Under an agreement with the Department of the Interior's U.S. Fish and Wildlife Service and the U.S. Army Corps of Engineers, the Ashtabula Area City School District revised its construction plans to avoid affecting the habitat of an endangered and pregnant Indiana bat, discovered in June near the site of the soon-to-be-constructed school.
"This agreement exemplifies what Interior Secretary Gale Norton calls her '4 C's' - communication, consultation and cooperation, all in the service of conservation," Griles said. "And it proves that open discussion and flexibility can in the end be much more effective than unyielding regulation."
Griles thanked Rep. LaTourette, Superintendent Licate, the Buffalo District of the Army Corps of Engineers, and Fish and Wildlife Service staff from the Reynoldsburg, Ohio, field office for their work in brokering the agreement.
"I am pleased to be able to stand up here today and say that through open communication, flexibility, understanding and a determination to work together, we were able to achieve a winning and timely resolution for everyone involved," Griles said.
"I greatly appreciate the attention that Deputy Secretary Griles gave to this important matter," said Rep.

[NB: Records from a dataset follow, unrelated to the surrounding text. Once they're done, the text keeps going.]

(* ===== verification/ServerLoops.v ===== *)
(** A TcpServer with everything that runs for it: its own loop, the loops of its
    threads, and the connections it has accepted.

    The parts are the ones the other files model: a [Reactor] with the kernel's
    registrations for each loop, the dispatch of [Channel], [TcpConnection] for each
    connection, and [TcpServer] for the map and the choice of loops.  Here each loop
    has one reactor, shared by its channels, and one queue of functors; loops and
    other threads interleave, one channel or one functor at a time.  A server without
    threads is the case of one loop.  This file has the model; [ServerInv] the
    invariant, [ServerSafe] that every step keeps it, [ServerRuns] the theorems. *)

From stdpp Require Import functions.
From S2P Require Import Prelude Buffer TimeStamp Channel Poller TcpConnection ConnEffects.
From S2P Require EventLoopThreadPool.
From S2P Require TcpServer.

(** ** The state *)

(** A connection between two of its operations: its environment is its loop's
    reactor, and what it queued is in its loop's queue. *)
Definition park {W} (c : TcpConnection W) : TcpConnection unit :=
  mkConn (state_ c) (reading_ c) (connectionCallback_ c) (messageCallback_ c)
    (writeCompleteCallback_ c) (closeCallback_ c) (inputBuffer_ c) (outputBuffer_ c) tt []
    (delayed c) (wire c) (shut c) (writes c) (accepted c) (notes c).
Definition unpark {W} (w : W) (c : TcpConnection unit) : TcpConnection W :=
  mkConn (state_ c) (reading_ c) (connectionCallback_ c) (messageCallback_ c)
    (writeCompleteCallback_ c) (closeCallback_ c) (inputBuffer_ c) (outputBuffer_ c) w []
    (delayed c) (wire c) (shut c) (writes c) (accepted c) (notes c).

(** A live TcpConnection: what the server knows of it, its channel, and itself. *)
Record Obj := mkObj {
  o_conn : TcpServer.Conn;
  o_chan : addr;
  o_tcp : TcpConnection unit;
}.

(** conn->getLoop() *)
Definition loop_of (o : Obj) : addr := TcpServer.c_loop (o_conn o).

(** What a loop's queue holds: a functor of the connection at [a], or
    TcpServer::removeConnectionInLoop for it. *)
Inductive item :=
| Run (a : addr) (f : Functor)
| Remove (a : addr).

#[export] Instance item_eq_dec : EqDecision item.
Proof. solve_decision. Defined.

Definition item_conn (it : item) : addr := match it with Run a _ | Remove a => a end.

(** Does the functor hold a reference to its connection (shared_from_this), or only
    the this pointer? *)
Definition holds (f : Functor) : bool :=
  match f with
  | FForceCloseInLoop | FWriteComplete _ | FConnectEstablished | FConnectDestroyed => true
  | FSendInLoop _ | FShutdownInLoop | FForceClose | FStartReadInLoop | FStopReadInLoop => false
  end.
(** Of those another thread posts, the functors that only have the this pointer; the timer
    of forceCloseWithDelay has a weak_ptr. *)
Definition this_only (f : Functor) : bool :=
  match f with FSendInLoop _ | FShutdownInLoop | FStopReadInLoop => true | _ => false end.

Definition item_holds (it : item) : bool :=
  match it with Run _ f => holds f | Remove _ => true end.

Record Loop (K : Type) := mkLoop {
  reactor : Reactor K;
  active : list addr;     (* activeChannels_ still to dispatch *)
  batch : list item;      (* what doPendingFunctors still has to run *)
  queue : list item;      (* pendingFunctors_ *)
}.
Arguments mkLoop {K}. Arguments reactor {K} _. Arguments active {K} _.
Arguments batch {K} _. Arguments queue {K} _.

(** The loops outlive the connections, so there is one at every address; which of
    them are used is the pool's business. *)
Record World (K : Type) := mkWorld {
  loops : addr -> Loop K;
  objs : gmap addr Obj;
  srv : TcpServer.TcpServer;
}.
Arguments mkWorld {K}. Arguments loops {K} _. Arguments objs {K} _. Arguments srv {K} _.

Section world.
Context {K : Type} `{EpollKernel K}.
(** write(2) on each connection's socket; the server's connection, message and
    write-complete callbacks, and what a user callback does. *)
Variable sys_write : addr -> nat -> bool -> bytes -> write_result.
Variables conn_cb msg_cb : UserCb.
Variable wc_cb : option UserCb.
Variable user : UserCb -> TcpConnection (Reactor K) -> list api.
Implicit Types (w : World K) (r : Reactor K) (L : Loop K) (l a : addr).

Definition base w : addr := TcpServer.loop_ (srv w).
Definition set_loop l L w := mkWorld (<[l := L]> (loops w)) (objs w) (srv w).
Definition set_reactor l r w :=
  let L := loops w l in set_loop l (mkLoop r (active L) (batch L) (queue L)) w.
Definition set_active l ps w :=
  let L := loops w l in set_loop l (mkLoop (reactor L) ps (batch L) (queue L)) w.
Definition set_batch l q w :=
  let L := loops w l in set_loop l (mkLoop (reactor L) (active L) q (queue L)) w.
Definition enqueue l q w :=
  let L := loops w l in set_loop l (mkLoop (reactor L) (active L) (batch L) (queue L ++ q)) w.
Definition set_objs m w := mkWorld (loops w) m (srv w).
Definition set_srv s w := mkWorld (loops w) (objs w) s.

(** EventLoop::runInLoop of the loop [l], called on the thread of [thread]. *)
Definition runInLoop (thread l : addr) (it : item) (now : World K -> outcome (World K)) w :
    outcome (World K) :=
  if thread =? l then now w else Ok (enqueue l [it] w).

(** The callbacks of a connection: 0 is TcpServer::removeConnection, which the
    world runs when handleClose has called it, as its last action. *)
Definition callbacks (cb : UserCb) (c : TcpConnection (Reactor K)) : list api :=
  match cb with O => [] | S cb => user cb c end.

(** TcpServer::removeConnectionInLoop(conn), on the server's loop: the map's entry
    goes, and the connection's loop gets connectDestroyed. *)
Definition removeConnectionInLoop a w : outcome (World K) :=
  match objs w !! a with
  | None => Fault FUseAfterFree
  | Some o =>
      let w := set_srv (TcpServer.removeConnectionInLoop (o_conn o) (srv w)) w in
      Ok (enqueue (loop_of o) [Run a FConnectDestroyed] w)
  end.

(** TcpServer::removeConnection(conn), the close callback, on the thread of the
    connection's loop. *)
Definition removeConnection a (o : Obj) w : outcome (World K) :=
  runInLoop (loop_of o) (base w) (Remove a) (removeConnectionInLoop a) w.

Definition told_closed {W} (c : TcpConnection W) : bool := bool_decide (NClose ∈ notes c).

(** The connection at [a] has run an operation and is now [c]: the reactor of its
    loop, the object and the loop's queue are updated, and the server hears of a
    close. *)
Definition settle a (o : Obj) (c : TcpConnection (Reactor K)) w : outcome (World K) :=
  let w := set_reactor (loop_of o) (env c) w in
  let w := set_objs (<[a := mkObj (o_conn o) (o_chan o) (park c)]> (objs w)) w in
  let w := enqueue (loop_of o) (map (Run a) (pending c)) w in
  if told_closed c && negb (told_closed (o_tcp o)) then removeConnection a o w else Ok w.

(** An operation of the connection at [a]. *)
Definition exec_obj a
    (m : addr -> TcpConnection (Reactor K) -> outcome (TcpConnection (Reactor K))) w :
    outcome (World K) :=
  match objs w !! a with
  | None => Fault FUseAfterFree
  | Some o =>
      c ← m (o_chan o) (unpark (reactor (loops w (loop_of o))) (o_tcp o));
      settle a o c w
  end.

Definition conn_event a (e : event) w : outcome (World K) :=
  exec_obj a (fun chan c => exec_event a chan (sys_write a) callbacks c e) w.

Definition conn_functor a (f : Functor) w : outcome (World K) :=
  exec_obj a (fun chan c => run_functor a chan (sys_write a) callbacks f c) w.

(** A functor a loop has taken from its queue. *)
Definition exec_item (it : item) w : outcome (World K) :=
  match it with
  | Run a f => conn_functor a f w
  | Remove a => removeConnectionInLoop a w
  end.

(** TcpServer::newConnection for a descriptor, on the thread of [thread], with the
    addresses of the objects it creates. *)
Definition newConnection (thread : addr) (sockfd : Z) (a chan : addr) w : outcome (World K) :=
  s ← TcpServer.newConnection sockfd (srv w);
  match last (TcpServer.tasks s) with
  | Some (ioLoop, TcpServer.TEstablished conn) =>
      let c := set_callbacks (Some (S conn_cb)) (Some (S msg_cb)) (S <$> wc_cb) (Some O)
                 (TcpConnection_ctor a chan sockfd [] (reactor (loops w ioLoop))) in
      let w := set_reactor ioLoop (env c) (set_srv s w) in
      let w := set_objs (<[a := mkObj conn chan (park c)]> (objs w)) w in
      runInLoop thread ioLoop (Run a FConnectEstablished) (conn_functor a FConnectEstablished) w
  | _ => Fault FAbort
  end.

(** What the kernel and the allocator answer while one channel is dispatched. *)
Record input := mkInput {
  in_read : readv_result;                    (* readv(2) *)
  in_accept : option (Z * addr * addr);      (* accept4(2), the two new objects *)
  in_due : list addr;                        (* forceCloseWithDelay timers that are due *)
}.

(** A timer of the loop [l]: forceCloseWithDelay put it there, with a weak reference
    to the connection. *)
Definition fire_timer l w a : outcome (World K) :=
  match objs w !! a with
  | Some o => if (loop_of o =? l) && negb (bool_decide (delayed (o_tcp o) = []))
              then conn_event a EvTimer w else Ok w
  | None => Ok w
  end.

Definition invoke l (i : input) (cb : Callback) w : outcome (World K) :=
  match cb with
  | CbConnRead a => conn_event a (EvRead (in_read i)) w
  | CbConnWrite a => conn_event a EvWrite w
  | CbConnClose a => exec_obj a (fun chan => handleClose chan (sys_write a) callbacks) w
  | CbConnError a => exec_obj a (fun _ => handleError) w
  | CbTimerRead _ => mfold (fire_timer l) w (in_due i)
  | CbWakeupRead _ => Ok w
  | CbAcceptorRead _ =>
      match in_accept i with
      | Some (sockfd, a, chan) => newConnection l sockfd a chan w
      | None => Ok w
      end
  end.

#[local] Instance loop_store l (i : input) : ChannelStore (World K) := {
  cs_get p w := chans (reactor (loops w l)) !! p;
  cs_put p c w := set_reactor l (put p c (reactor (loops w l))) w;
  cs_alive a w := bool_decide (is_Some (objs w !! a));
  cs_invoke cb t := invoke l i cb;
}.

(** The steps of the loops, and of the threads that use the connections. *)
Inductive step :=
| WPoll l (evs : list (Z * addr)) (now : TimeStamp)
| WDispatch l (i : input) (now : TimeStamp)   (* handleEvent of the next active channel *)
| WSwap l                                     (* doPendingFunctors takes the queue *)
| WRun l                                      (* and runs the next functor *)
| WCall a (in_loop : bool) (call : api)       (* a call, in or outside the connection's loop *)
| WStore a                                    (* or, outside it, its store of kDisconnecting *)
| WPost a (f : Functor)                       (* and what it gives to the loop then *)
| WRelease a.                                 (* the last reference to a connection goes *)

(** (The destructor also closes the socket, and the kernel forgets a closed
    descriptor; [ServerRuns.server_safe] shows that it has nothing to forget.) *)

Definition exec_step w (e : step) : outcome (World K) :=
  match e with
  | WPoll l evs now =>
      '(_, ps, r) ← Poll (EpollEvents evs) now [] (reactor (loops w l));
      Ok (set_active l ps (set_reactor l r w))
  | WDispatch l i now =>
      match active (loops w l) with
      | [] => Ok w
      | p :: ps => @handleEvent _ (loop_store l i) p now (set_active l ps w)
      end
  | WSwap l =>
      let L := loops w l in Ok (set_loop l (mkLoop (reactor L) (active L) (queue L) []) w)
  | WRun l =>
      match batch (loops w l) with
      | [] => Ok w
      | it :: q => exec_item it (set_batch l q w)
      end
  | WCall a in_loop call => conn_event a (EvCall in_loop call) w
  | WStore a => conn_event a EvStore w
  | WPost a f => conn_event a (EvPost f) w
  | WRelease a =>
      match objs w !! a with
      | Some o =>
          let r := destroy_channel (o_chan o) (reactor (loops w (loop_of o))) in
          Ok (set_objs (delete a (objs w)) (set_reactor (loop_of o) r w))
      | None => Fault FUseAfterFree
      end
  end.

(** ** When a step can happen *)

(** All functors of a loop that have not run. *)
Definition todo L : list item := batch L ++ queue L.

(** The kernel reports what is watched, errors and hang-ups. *)
Definition watched (evs : list (Z * addr)) r : Prop :=
  reported evs r /\ forall ev p, (ev, p) ∈ evs -> exists fd mask,
    Poller.interest (kernel r) fd = Some (mask, p)
    /\ Z.land ev (Z.lnot (Z.lor mask (Z.lor POLLERR POLLHUP))) = 0.

(** The new objects are at free addresses, and the descriptor is one that epoll can
    watch, and not open before, as far as the loop that newConnection picks can
    tell. *)
Definition fresh (sockfd : Z) (a chan : addr) w : Prop :=
  objs w !! a = None /\ watchable K sockfd = true
  /\ forall l p, EventLoopThreadPool.getNextLoop (TcpServer.threadPool_ (srv w)) = Ok (l, p) ->
       chans (reactor (loops w l)) !! chan = None
       /\ forall q c, chans (reactor (loops w l)) !! q = Some c -> fd_ c <> sockfd.

Definition legal_step w (e : step) : Prop :=
  match e with
  | WPoll l evs _ =>
      active (loops w l) = [] /\ batch (loops w l) = [] /\ watched evs (reactor (loops w l))
  | WDispatch l i _ =>
      batch (loops w l) = []
      /\ (forall a o, objs w !! a = Some o -> loop_of o = l ->
            head (active (loops w l)) = Some (o_chan o) ->
            readv_fits (inputBuffer_ (o_tcp o)) (in_read i))
      /\ (forall sockfd a chan, in_accept i = Some (sockfd, a, chan) -> fresh sockfd a chan w)
  | WSwap l => active (loops w l) = [] /\ batch (loops w l) = []
  | WRun l => active (loops w l) = []
  | WCall a in_loop call =>
      (* the caller got its reference from a callback of the connection; it keeps away
         from a closed connection's switches, and calls them from the loop only *)
      exists o, objs w !! a = Some o /\ state_ (o_tcp o) <> kConnecting
        /\ calm_api in_loop call
        /\ (state_ (o_tcp o) = kDisconnected -> late_api call)
  | WStore a =>
      (* the thread has found the connection open, and the loop has not closed it *)
      exists o, objs w !! a = Some o /\ is_open (state_ (o_tcp o)) = true
  | WPost a f =>
      (* the thread has found the connection open; a functor that knows it by its this
         pointer only is queued before the loop closes it *)
      exists o, objs w !! a = Some o /\ state_ (o_tcp o) <> kConnecting
        /\ postable f = true /\ calm f
        /\ (this_only f = true -> state_ (o_tcp o) <> kDisconnected)
  | WRelease a =>
      (* neither the server's map nor a functor, of the connection's loop or of the
         server's, holds the connection *)
      exists o, objs w !! a = Some o
        /\ (forall n, TcpServer.connections_ (srv w) !! n <> Some (o_conn o))
        /\ forall l it, l = loop_of o \/ l = base w -> it ∈ todo (loops w l) ->
             item_conn it = a -> item_holds it = false
  end.

Fixpoint legal_run w (es : list step) : Prop :=
  match es with
  | [] => True
  | e :: es => legal_step w e /\ forall w', exec_step w e = Ok w' -> legal_run w' es
  end.

(** The pass of doPendingFunctors that a loop makes next. *)
Definition pass l w : list step := WSwap l :: replicate (length (queue (loops w l))) (WRun l).
End world.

LaTourette. "He deserves great credit for this quick resolution. I am pleased, and the community is pleased, that the bat habitat will be protected and Lakeside High School can open on time."

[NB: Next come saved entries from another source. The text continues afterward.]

(** Besides, nothing is destroyed, and every channel keeps what binds it. *)
Record extends l w w' : Prop := {
  ex_chans p c : chans (reactor (loops w l)) !! p = Some c ->
    exists c', chans (reactor (loops w' l)) !! p = Some c' /\ binding c' = binding c;
  ex_objs a o : objs w !! a = Some o ->
    exists o', objs w' !! a = Some o' /\ o_conn o' = o_conn o /\ o_chan o' = o_chan o
      /\ (state_ (o_tcp o) <> kConnecting -> state_ (o_tcp o') <> kConnecting);
  ex_active : active (loops w' l) = active (loops w l);
  ex_confined : confined l w w';
}.

(** What is closed stays closed, and is sent nothing but connectDestroyed, by the
    removal that is on its way; nobody is sent connectEstablished. *)
Record keeps_closed w w' : Prop := {
  kc_base : base w' = base w;
  kc_batch l it : it ∈ batch (loops w' l) -> it ∈ batch (loops w l);
  kc_objs a o : objs w !! a = Some o -> NClose ∈ notes (o_tcp o) ->
    exists o', objs w' !! a = Some o' /\ o_conn o' = o_conn o /\ NClose ∈ notes (o_tcp o')
      /\ forall l it, it ∈ queue (loops w' l) -> item_conn it = a ->
           it ∈ queue (loops w l) \/ it <> Remove a /\ removing w a;
  kc_start l a : Run a FConnectEstablished ∈ queue (loops w' l) ->
    Run a FConnectEstablished ∈ queue (loops w l);
}.

Definition grown l w w' : Prop := world_inv w' /\ extends l w w'.
Definition stepped l w w' : Prop :=
  grown l w w' /\ keeps_closed w w' /\ forall l', batch (loops w' l') = batch (loops w l').

Lemma spared_refl L : spared L L.
Proof. split; try done. exists []. by rewrite app_nil_r. Qed.

Lemma spared_trans L1 L2 L3 : spared L1 L2 -> spared L2 L3 -> spared L1 L3.
Proof.
  intros [A1 B1 (q1 & Q1) C1 (P1 & P2 & P3)] [A2 B2 (q2 & Q2) C2 (R1 & R2 & R3)].
  split; [congruence..| |by auto|split_and!; congruence].
  exists (q1 ++ q2). by rewrite Q2, Q1, app_assoc.
Qed.

Lemma confined_trans l w1 w2 w3 : confined l w1 w2 -> confined l w2 w3 -> confined l w1 w3.
Proof.
  intros [A1 B1 C1 D1] [A2 B2 C2 D2]. split; [congruence| | |by auto].
  - intros l' Hl. eapply spared_trans; auto.
  - intros Hl. rewrite C2, C1; congruence.
Qed.

Lemma extends_refl l w : extends l w w.
Proof.
  split; [| |done|].
  - intros p c Hc. by exists c.
  - intros a o Ho. by exists o.
  - split; try done. intros. apply spared_refl.
Qed.

Lemma extends_trans l w1 w2 w3 : extends l w1 w2 -> extends l w2 w3 -> extends l w1 w3.
Proof.
  intros [C1 O1 A1 F1] [C2 O2 A2 F2]. split.
  - intros p c (c1 & H1 & B1)%C1. destruct (C2 _ _ H1) as (c2 & H2 & B2).
    exists c2. split; [done|]. congruence.
  - intros a o (o1 & H1 & E1 & E1' & S1)%O1. destruct (O2 _ _ H1) as (o2 & H2 & E2 & E2' & S2).
    exists o2. split_and!; [congruence..|auto].
  - congruence.
  - by eapply confined_trans.
Qed.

Construction of the $44 million Lakeside complex - which will replace two existing schools dating back to 1912 and 1914 - was temporarily delayed as the Fish and Wildlife Service, the Army Corps of Engineers and the District discussed ways to avoid and minimize the impact on the bat and its habitat.
As a result of the discussions, the school district agreed to construct two softball diamonds and a soccer field at an alternate location on the site and reconfigure the placement of two baseball fields and a practice field to avoid damaging potential bat habitat. The compromise plan also preserves space for a future middle school, which was included as part of the master plan for the Lakeside campus.

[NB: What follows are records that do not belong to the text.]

(* ===== verification/ServerSafe.v ===== *)
(** The loops of [ServerLoops], step by step: every step keeps the invariant, and
    changes what belongs to other loops in no other way than by sending them
    functors. *)

From stdpp Require Import functions.
From S2P Require Import Prelude Buffer TimeStamp Channel Poller TcpConnection ConnEffects.
From S2P Require Import ServerLoops ServerInv ServerOps.
From S2P Require EventLoopThreadPool.
From S2P Require TcpServer.

#[local] Existing Instance TcpServer.Conn_eq_dec.

(** What the users' callbacks may do: connectDestroyed is the server's, and on a
    closed connection reading is not switched. *)
Definition well_behaved {W} (user : UserCb -> TcpConnection W -> list api) : Prop :=
  forall cb c, (AQueueDestroyed ∉ user cb c)
    /\ (state_ c = kDisconnected ->
        (AStartRead ∉ user cb c) /\ (AStopRead ∉ user cb c)).

(** The callbacks a server starts with are. *)
Lemma default_callbacks_ok {W} :
  well_behaved (fun cb (_ : TcpConnection W) =>
    match cb with O => defaultConnectionCallback | _ => defaultMessageCallback end).
Proof. intros [|cb] c; set_solver. Qed.

(** The faults no server avoids: a buffer that outgrows the memory, and 2^31
    connections. *)
Definition world_fault (f : fault) : Prop := f = FOutOfBounds \/ f = FIntOverflow.

Section steps.
Context {K : Type} `{EpollKernelLaws K} {own_fds : LoopFds}.
Context (sys_write : addr -> nat -> bool -> bytes -> write_result).
Context (conn_cb msg_cb : UserCb) (wc_cb : option UserCb).
Context (user : UserCb -> TcpConnection (Reactor K) -> list api).
Context (Hwrite : forall a, write_ok (sys_write a)) (Huser : well_behaved user).
Implicit Types (w : World K) (r : Reactor K) (l a : addr) (o : Obj).

Abbreviation cbs := (callbacks user).
Abbreviation own_reactor w o := (reactor (loops w (loop_of o))).

Lemma cbs_quiet cb c : AQueueDestroyed ∉ cbs cb c.
Proof. destruct cb as [|cb]; [set_solver|]. apply Huser. Qed.

Lemma cbs_ok : user_ok cbs.
Proof. intros [|cb] c Hs; [set_solver|]. by apply Huser. Qed.

Lemma cbs_late cb c : state_ c = kDisconnected -> Forall late_api (cbs cb c).
Proof.
  intros Hs. destruct cb as [|cb]; [done|]. destruct (Huser cb c) as [H1 H2].
  destruct (H2 Hs) as [H3 H4]. apply Forall_forall. intros a Ha.
  split_and!; intros ->; done.
Qed.

(** ** Operations of an established connection *)

Lemma at_rest_inv w a o :
  conn_ok w a o -> state_ (o_tcp o) <> kConnecting ->
  inv (o_chan o) (unpark (own_reactor w o) (o_tcp o)).
Proof. intros [Hi _ _] Hs. unfold at_rest in Hi. by rewrite decide_False in Hi. Qed.

Lemma no_establish x w a o :
  world_but x w -> objs w !! a = Some o -> state_ (o_tcp o) <> kConnecting ->
  FConnectEstablished ∉ own_functors w a o.
Proof.
  intros I Ho Hs Hin%elem_of_functors. destruct (wi_todo _ _ I _ _ Hin) as (o' & Ho' & _ & Hx).
  simpl in Ho'. rewrite Ho in Ho'. injection Ho' as <-.
  destruct Hx as [[]|[[? _]|[_ ?]]]; done.
Qed.

Lemma exec_obj_safe w a o m :
  let c := unpark (own_reactor w o) (o_tcp o) in
  world_inv w -> objs w !! a = Some o -> state_ (o_tcp o) <> kConnecting ->
  (forall ch, inv (H0 := framed_laws (own_reactor w o) ch) (o_chan o) c ->
     wp overflow (inv (H0 := framed_laws (own_reactor w o) ch) (o_chan o)) (m (o_chan o) c)) ->
  stays_quiet c (m (o_chan o) c) ->
  (NClose ∈ notes (o_tcp o) -> stays_dead c (m (o_chan o) c)) ->
  (o_chan o ∈ active (loops w (loop_of o)) -> is_open (state_ (o_tcp o)) = true ->
     wp any_fault (fun c' => is_open (state_ c') = true) (m (o_chan o) c)) ->
  wp overflow (stepped (loop_of o) w) (exec_obj a m w).
Proof.
  intros c I Ho Hs Hsafe Hquiet Hdead Hopen.
  pose proof (wi_inv _ _ I _ _ ltac:(done) Ho) as Hc.
  apply exec_obj_ok; try done.
  - by apply world_weaken.
  - by apply (no_establish None).
  - intros ch Hfr. apply Hsafe. by apply (inv_laws reactor_source_laws _ _ _ (at_rest_inv _ _ _ Hc Hs)).
  - intros Hn. eapply wp_mono; [by apply Hdead|]. intros c' [He Hp _]. split; [done|].
    rewrite He. by apply (co_end _ _ _ Hc).
Qed.

(** The events of a live connection. *)
Lemma conn_event_safe w a o e :
  world_inv w -> objs w !! a = Some o -> state_ (o_tcp o) <> kConnecting ->
  match e with
  | EvRead r => (o_chan o ∉ active (loops w (loop_of o))) /\ is_open (state_ (o_tcp o)) = true
                /\ readv_fits (inputBuffer_ (o_tcp o)) r
  | EvWrite => o_chan o ∉ active (loops w (loop_of o))
  | EvFunctor => False
  | EvTimer => True
  | EvCall in_loop call => calm_api in_loop call
      /\ (state_ (o_tcp o) = kDisconnected -> late_api call)
  | EvStore => is_open (state_ (o_tcp o)) = true
  | EvPost _ => False
  end -> wp overflow (grown (loop_of o) w) (conn_event sys_write user a e w).
Proof.
  intros I Ho Hst He. pose proof (told_disconnected None _ _ _ I ltac:(done) Ho) as Htold.
  pose proof (at_rest_inv _ _ _ (wi_inv _ _ I _ _ ltac:(done) Ho) Hst) as [Is Il].
  eapply wp_mono; [apply (exec_obj_safe w a o); [done..| | | |]|by intros w' [? _]].
  - intros ch Hinv. eapply (exec_event_safe (H0 := framed_laws _ ch)); [done|apply cbs_ok|done|].
    destruct e as [r| | | |in_loop call| |f]; simpl; try done.
    + by destruct He as (_ & ? & ?).
    + destruct He as [[_ Hc] Hl]. split; [by intros ?%Hst|].
      intros -> _ Hs. by destruct (Hl Hs).
  - destruct e as [r| | | |in_loop call| |f]; simpl; try done.
    + apply handleRead_quiet, cbs_quiet.
    + apply handleWrite_quiet.
    + destruct (delayed (o_tcp o)) as [|f l] eqn:E; [by apply quiet_same|].
      assert (f = FForceClose) as -> by (apply (l_delayed _ Il); simpl; rewrite E; by left).
      set (c := unpark _ _). apply (quiet_trans _ (set_delayed l c)); [by apply quiet_same|].
      apply forceClose_quiet.
    + by apply exec_api_quiet, He.
    + by apply (quiet_open kDisconnecting).
  - intros Hn. specialize (Htold Hn). destruct e as [r| | | |in_loop call| |f]; simpl; try done.
    + destruct He as (_ & Hop & _). by rewrite Htold in Hop.
    + destruct (channel_ok (o_chan o) _ (v_env _ _ Is)) as (ch & Hch & _ & Hw).
      eapply handleWrite_dead; [exact Hch|]. rewrite Hw. unfold writing.
      rewrite (v_closed _ _ Is) by done. done.
    + destruct (delayed (o_tcp o)) as [|f l] eqn:E; [done|].
      assert (f = FForceClose) as -> by (apply (l_delayed _ Il); simpl; rewrite E; by left).
      simpl. unfold forceClose. simpl. rewrite Htold. done.
    + apply exec_api_dead; [done|]. by apply He.
    + by rewrite Htold in He.
  - intros Hact Hop. destruct e as [r| | | |in_loop call| |f]; simpl.
    + by destruct He.
    + done.
    + done.
    + destruct (delayed (o_tcp o)) as [|f l] eqn:E; [done|].
      assert (f = FForceClose) as -> by (apply (l_delayed _ Il); simpl; rewrite E; by left).
      simpl. unfold forceClose. simpl. by rewrite Hop.
    + eapply wp_mono; [eapply wp_fault; [eapply (exec_api_keeps (o_chan o) (sys_write a)
        (Hwrite a) in_loop call); [exact Is|]|done]|].
      * intros _ _ Hs. simpl in Hs. by rewrite Hs in Hop.
      * intros c' [_ F]. by rewrite (frame_open _ _ F).
    + done.
    + done.
Qed.

(** What another thread gives to the loop: of a closed connection, what holds it. *)
Lemma conn_post_safe w a o f :
  world_inv w -> objs w !! a = Some o -> state_ (o_tcp o) <> kConnecting ->
  postable f = true -> calm f ->
  (this_only f = true -> state_ (o_tcp o) <> kDisconnected) ->
  wp overflow (grown (loop_of o) w) (conn_event sys_write user a (EvPost f) w).
Proof.
  intros I Ho Hst Hp Hf Hthis.
  pose proof (told_disconnected None _ _ _ I ltac:(done) Ho) as Htold.
  pose proof (wi_inv _ _ I _ _ ltac:(done) Ho) as Hc.
  eapply wp_mono; [apply exec_obj_grown; [by apply world_weaken|done|by apply (no_establish None)|..]
    |by intros w' [? _]].
  - intros ch Hfr. eapply (exec_event_safe (H0 := framed_laws _ ch)); [done|apply cbs_ok| |by split].
    by apply (inv_laws reactor_source_laws _ _ _ (at_rest_inv _ _ _ Hc Hst)).
  - simpl. by apply post_quiet.
  - intros Hn. specialize (Htold Hn). split; [|destruct f; by apply (co_end _ _ _ Hc)].
    destruct f; simpl in *; try done; try (by destruct Hthis).
    + intros f. by rewrite list_elem_of_singleton => ->.
    + by intros f ?%elem_of_nil.
  - intros _ Hop. by destruct f.
Qed.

"Provisions of the Endangered Species Act are in place expressly to provide a forum for working together through situations just like this one," Griles said. "Through an informal discussion process, we worked out a solution that will not only allow construction of the school and stadium to go forward, but will actually disturb far fewer wetlands than originally planned."
The compromise ensures that the Lakeside campus will include all of the facilities the school district wanted, construction will begin this summer and the Indiana bat and its habitat are protected in perpetuity near the Lakeside site.
"I would add a fifth 'C' to the '4 C's' that Deputy Secretary Griles mentioned," said Dr. William Licate, superintendent of Ashtabula Area City School District. "The fifth C would be compromise, which is how things get done in a democratic society. I appreciate the fact that Deputy Secretary Griles and Congressman LaTourette helped us work together to reach a resolution that benefited the bats, the kids and the whole community."
During the negotiation process, the school district agreed to a permanent conservation easement on 55.2 acres of current and future Indiana bat habitat on the school site. The school district will even enhance habitat for the bat by creating suitable roost trees.
The U.S. Fish and Wildlife Service listed the small Indiana bat as endangered in 1967. Populations have declined by nearly 60 percent since then as a result of habitat loss, human disturbance and pesticides. Only eight maternity colonies-large congregations of females and vulnerable young bats-have been found in Ohio, including the one near the Lakeside site.